Orgullo y razón
Escuchado con atención a mediodía del sábado el discurso de Alfredo Pérez Rubalcaba, en su estreno como candidato del Partido Socialista a la presidencia del Gobierno, lo primero que llamaba la atención era la música callada de su partitura, su intento de devolver la autoestima a la militancia, con una moral por los suelos, a partir de la severa derrota cosechada el 22 de mayo en las elecciones locales y autonómicas. Las palabras de Rubalcaba resultaban ser una mixtura de orgullo y razón. Dibujaban un horizonte de propuestas para redistribuir mejor las cargas impuestas por la crisis y para acelerar la salida de ella. Su mayor originalidad consistía en negar al Partido Popular, en la única mención que le dirigía, la consideración de enemigo y rebajar su calificación a la categoría de adversario. ¿Cabría pensar que, en adelante, la contraparte del PSOE estuviera a la recíproca y que, en consecuencia, el intercambio actual de insultos descalificadores, dirigidos a la aniquilación del competidor, pasara a ser de argumentos? Si así fuera, los ciudadanos de a pie estaríamos de enhorabuena, ahora que de todas maneras empieza la cuenta atrás para la campaña electoral ya se fije en noviembre o en marzo.
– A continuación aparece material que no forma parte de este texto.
(** ** Configuration

    A [Duration] is a number of nanoseconds. *)
Inductive HealthCheck := NoCheck | Ping | ResetQuery (sql : str).

Record PoolConfig := mk_pool_config {
  min_idle : nat;
  max_size : nat;
  acquire_timeout : Z;
  idle_timeout : option Z;
  max_lifetime : option Z;
  health_check : HealthCheck;
}.

Definition PoolConfig_default : PoolConfig := mk_pool_config 0 16 DEFAULT_ACQUIRE_TIMEOUT None None NoCheck.

Definition with_min_idle (n : nat) (c : PoolConfig) : PoolConfig :=
  mk_pool_config n (max_size c) (acquire_timeout c) (idle_timeout c) (max_lifetime c) (health_check c).
Definition with_max_size (n : nat) (c : PoolConfig) : PoolConfig :=
  mk_pool_config (min_idle c) n (acquire_timeout c) (idle_timeout c) (max_lifetime c) (health_check c).
Definition with_acquire_timeout (d : Z) (c : PoolConfig) : PoolConfig :=
  mk_pool_config (min_idle c) (max_size c) d (idle_timeout c) (max_lifetime c) (health_check c).
Definition with_idle_timeout (d : Z) (c : PoolConfig) : PoolConfig :=
  mk_pool_config (min_idle c) (max_size c) (acquire_timeout c) (Some d) (max_lifetime c) (health_check c).
Definition with_max_lifetime (d : Z) (c : PoolConfig) : PoolConfig :=
  mk_pool_config (min_idle c) (max_size c) (acquire_timeout c) (idle_timeout c) (Some d) (health_check c).
Definition with_health_check (h : HealthCheck) (c : PoolConfig) : PoolConfig :=
  mk_pool_config (min_idle c) (max_size c) (acquire_timeout c) (idle_timeout c) (max_lifetime c) h.

Definition is_zero (d : option Z) : bool := match d with Some d => d =? 0 | None => false end.

Definition pool_validate (c : PoolConfig) : result Error unit :=
  if (max_size c =? 0)%nat then Err (Error.Config "pool max_size must be greater than zero")
  else if (max_size c <? min_idle c)%nat then Err (Error.Config "pool min_idle cannot be greater than max_size")
  else if acquire_timeout c =? 0 then Err (Error.Config "pool acquire_timeout must be greater than zero")
  else if is_zero (idle_timeout c) then Err (Error.Config "pool idle_timeout must be greater than zero")
  else if is_zero (max_lifetime c) then Err (Error.Config "pool max_lifetime must be greater than zero")
  else Ok tt.

Inductive PoolError := Timeout | PoolClosed | AcquireFailed (e : Error).

Definition PoolError_display (e : PoolError) : str :=
  match e with
  | Timeout => "pool acquire timed out"
  | PoolClosed => "pool is closed"
  | AcquireFailed e => "pool acquire failed: " ++ Error_display e
  end.

(** ** State *)
Abbreviation SessionId := nat.

Record IdleSession := mk_idle { idle_session : SessionId; idle_created_at : Z; idle_since : Z }.

Record PoolState := mk_pool_state { total : nat; idle : list IdleSession }.
Definition PoolState_default : PoolState := mk_pool_state 0 [].

(** A checked-out connection; [broken] is the flag its handles share. *)
Record PoolConnection := mk_connection { conn_session : SessionId; conn_created_at : Z; conn_broken : bool }.

(** *** The critical sections *)
Definition pop_idle (s : PoolState) : option IdleSession * PoolState :=
  match idle s with [] => (None, s) | i :: l => (Some i, mk_pool_state (total s) l) end.

Definition reserve_slot (c : PoolConfig) (s : PoolState) : bool * PoolState :=
  if (max_size c <=? total s)%nat then (false, s) else (true, mk_pool_state (S (total s)) (idle s)).

Definition free_slot (s : PoolState) : PoolState := mk_pool_state (total s - 1) (idle s).

Definition reserve_min_idle (c : PoolConfig) (closed : bool) (s : PoolState) : bool * PoolState :=
  let target := Nat.min (min_idle c) (max_size c) in
  if closed || (target <=? length (idle s))%nat || (max_size c <=? total s)%nat then (false, s)
  else (true, mk_pool_state (S (total s)) (idle s)).

Definition store_idle (i : IdleSession) (closed : bool) (s : PoolState) : bool * PoolState :=
  if closed then (false, mk_pool_state (total s - 1) (idle s))
  else (true, mk_pool_state (total s) (idle s ++ [i])).

Definition drain_idle (s : PoolState) : list SessionId * PoolState :=
  (map idle_session (idle s), mk_pool_state (total s - length (idle s)) []).

Definition outlived (limit : option Z) (since now : Z) : bool :=
  match limit with Some d => d <=? Z.max 0 (now - since) | None => false end.

Definition expired_at (c : PoolConfig) (now : Z) (i : IdleSession) : bool :=
  outlived (idle_timeout c) (idle_since i) now || outlived (max_lifetime c) (idle_created_at i) now.

Fixpoint take_expired (c : PoolConfig) (now : Z) (n : nat) (l : list IdleSession)
  : list SessionId * nat * list IdleSession :=
  match l with
  | [] => ([], n, [])
  | i :: l =>
    if expired_at c now i then
      let '(gone, n, keep) := take_expired c now (n - 1) l in (idle_session i :: gone, n, keep)
    else let '(gone, n, keep) := take_expired c now n l in (gone, n, i :: keep)
  end.

(** ** Programs *)
Inductive PoolOp : Type → Type :=
  | LoadClosed : PoolOp bool
  | StoreClosed : PoolOp unit
  | Now : PoolOp Z
  | NotifyOne : PoolOp unit
  | NotifyWaiters : PoolOp unit
  | Notified (until : Z) : PoolOp bool
  | TakeIdle : PoolOp (option IdleSession)
  | ReserveSlot : PoolOp bool
  | FreeSlot : PoolOp unit
  | ReserveMinIdle : PoolOp bool
  | StoreIdle (i : IdleSession) : PoolOp bool
  | TakeExpired : PoolOp (list SessionId)
  | DrainIdle : PoolOp (list SessionId)
  | Connect : PoolOp (result Error SessionId)
  | SimpleQuery (s : SessionId) (sql : str) : PoolOp (result Error unit)
  | TransactionStatus (s : SessionId) : PoolOp byte
  | RollbackSession (s : SessionId) : PoolOp (result Error unit)
  | CloseSession (s : SessionId) : PoolOp unit
  | DropSession (s : SessionId) : PoolOp unit
  | Sleep (until : Z) : PoolOp unit
  | Upgrade : PoolOp bool.

Inductive PProg (A : Type) : Type :=
  | PRet (a : A)
  | PDo {X} (o : PoolOp X) (k : X → PProg A)
  | PIter {S B} (body : S → PProg (S + B)) (s : S) (k : B → PProg A)
  | PSpawn (p : PProg unit) (k : PProg A).
Arguments PRet {A}. Arguments PDo {A X}. Arguments PIter {A S B}. Arguments PSpawn {A}.

Fixpoint pprog_bind {A B} (p : PProg A) : (A → PProg B) → PProg B :=
  match p with
  | PRet a => λ f, f a
  | PDo o k => λ f, PDo o (λ x, pprog_bind (k x) f)
  | PIter body s k => λ f, PIter body s (λ b, pprog_bind (k b) f)
  | PSpawn q k => λ f, PSpawn q (pprog_bind k f)
  end.
#[export] Instance pprog_ret : MRet PProg := λ A a, PRet a.
#[export] Instance pprog_mbind : MBind PProg := λ A B f p, pprog_bind p f.

Definition op {X} (o : PoolOp X) : PProg X := PDo o PRet.
Definition loop {B} (body : PProg (unit + B)) : PProg B := PIter (λ _ : unit, body) tt PRet.
Definition continue {B} : PProg (unit + B) := PRet (inl tt).
Definition break {B} (b : B) : PProg (unit + B) := PRet (inr b).

Section programs.
Context (c : PoolConfig).

Definition release_slot : PProg unit := _ ← op FreeSlot; op NotifyWaiters.
Definition discard (s : SessionId) : PProg unit := _ ← release_slot; op (DropSession s).

Definition elapsed_beyond (limit : option Z) (since : Z) : PProg bool :=
  match limit with
  | Some d => now ← op Now; mret (d <=? Z.max 0 (now - since))
  | None => mret false
  end.
Definition is_expired (i : IdleSession) : PProg bool :=
  stale ← elapsed_beyond (idle_timeout c) (idle_since i);
  if stale : bool then mret true else elapsed_beyond (max_lifetime c) (idle_created_at i).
Rubalcaba intenta, en su estreno como candidato, devolver a la militancia la autoestima perdida el 22-M
Se impone coincidir con Jacques Maritain cuando señalaba que el hombre se distingue por la calidad de sus vínculos y sabemos por observación propia de la importancia capital que tiene la elección de los enemigos. Los enumerados por Rubalcaba en su discurso "como enemigos de ayer, hoy y mañana" eran el miedo, la desigualdad, el desamparo, la inseguridad y la injusticia. Vayamos primero al miedo, un veneno de acción rápida que los Gobiernos y otros poderes insuflan en los ciudadanos conforme a dosis adecuadas para obtener del público docilidad y sumisión. El poder, los poderes, amplían con el miedo su margen de acción y nos manipulan mejor. Lo estamos experimentando cuando aceptamos toda clase de vejaciones en los controles de los aeropuertos como un exorcismo frente al miedo a los atentados terroristas aunque los suicidas que llevaron a cabo la masacre de las Torres Gemelas en Nueva York o la de los trenes de Atocha habrían sido indetectables porque para nada necesitaban introducir explosivos por las fronteras. Porque habitaban mucho antes entre nosotros, se entrenaban en las escuelas aeronáuticas americanas y obtenían la dinamita facilitada desde las minas asturianas. Pero el miedo hace que aceptemos estar permanentemente escuchados, que nuestros correos electrónicos sean escrutados por no se sabe cuántos servicios y que estemos permanentemente grabados en las calles, en los hospitales, en las estaciones, en los aparcamientos, en los ascensores, en todas partes como si viviéramos en el panóptico ideado por Jeremy Bentham.
El desamparo y la inseguridad son generadores del miedo. Sentirse amparados y seguros es la base para decidirse a poner en práctica las libertades y ejercitar los derechos que proclaman la Constitución y las leyes. El público quiere garantías de amparo y seguridad y los poderes entienden que el camino más corto para ofrecerlas es el de mermar las libertades. El gran triunfo de los terroristas sería que en el combate emprendido por las democracias para enfrentar esta lacra perdiéramos las garantías de las libertades y quedaran sentadas las bases de una sociedad amedrentada. En cuanto a la desigualdad y la injusticia aceptemos que se interaccionan, que cada una es causa y efecto de la otra. Enseguida los anclados en el fundamentalismo liberal argumentan que anteponer la justicia tendría efectos paralizadores, como describe Todorov en La experiencia totalitaria. Pero si perdemos de vista la cohesión social, si elimináramos la protección social a los más desfavorecidos nos deslizaríamos hacia una sociedad abismal que terminaría con los poderosos en la incomodidad de vivir en guetos amurallados. Que la ventaja europea de los servicios públicos de sanidad y educación y del sistema de pensiones esté pasando a ser considerada un lastre para la competitividad marca una senda por la cual nuestro fracaso en difundir y contagiar las libertades y derechos acabará por hacernos importar precariedades y esclavitudes para operar en igualdad de condiciones.
El candidato Rubalcaba ya se había dirigido en mayo al Comité Federal del PSOE para decir que algunos de los derrotados lo habían sido a pesar de una gestión impecable por ser socialistas. Puede ser, pero la magnitud de la derrota reclama un examen en profundidad capaz de detectar errores y también abusos cuando se hayan producido. A partir de ahí, ninguna condescendencia es aceptable.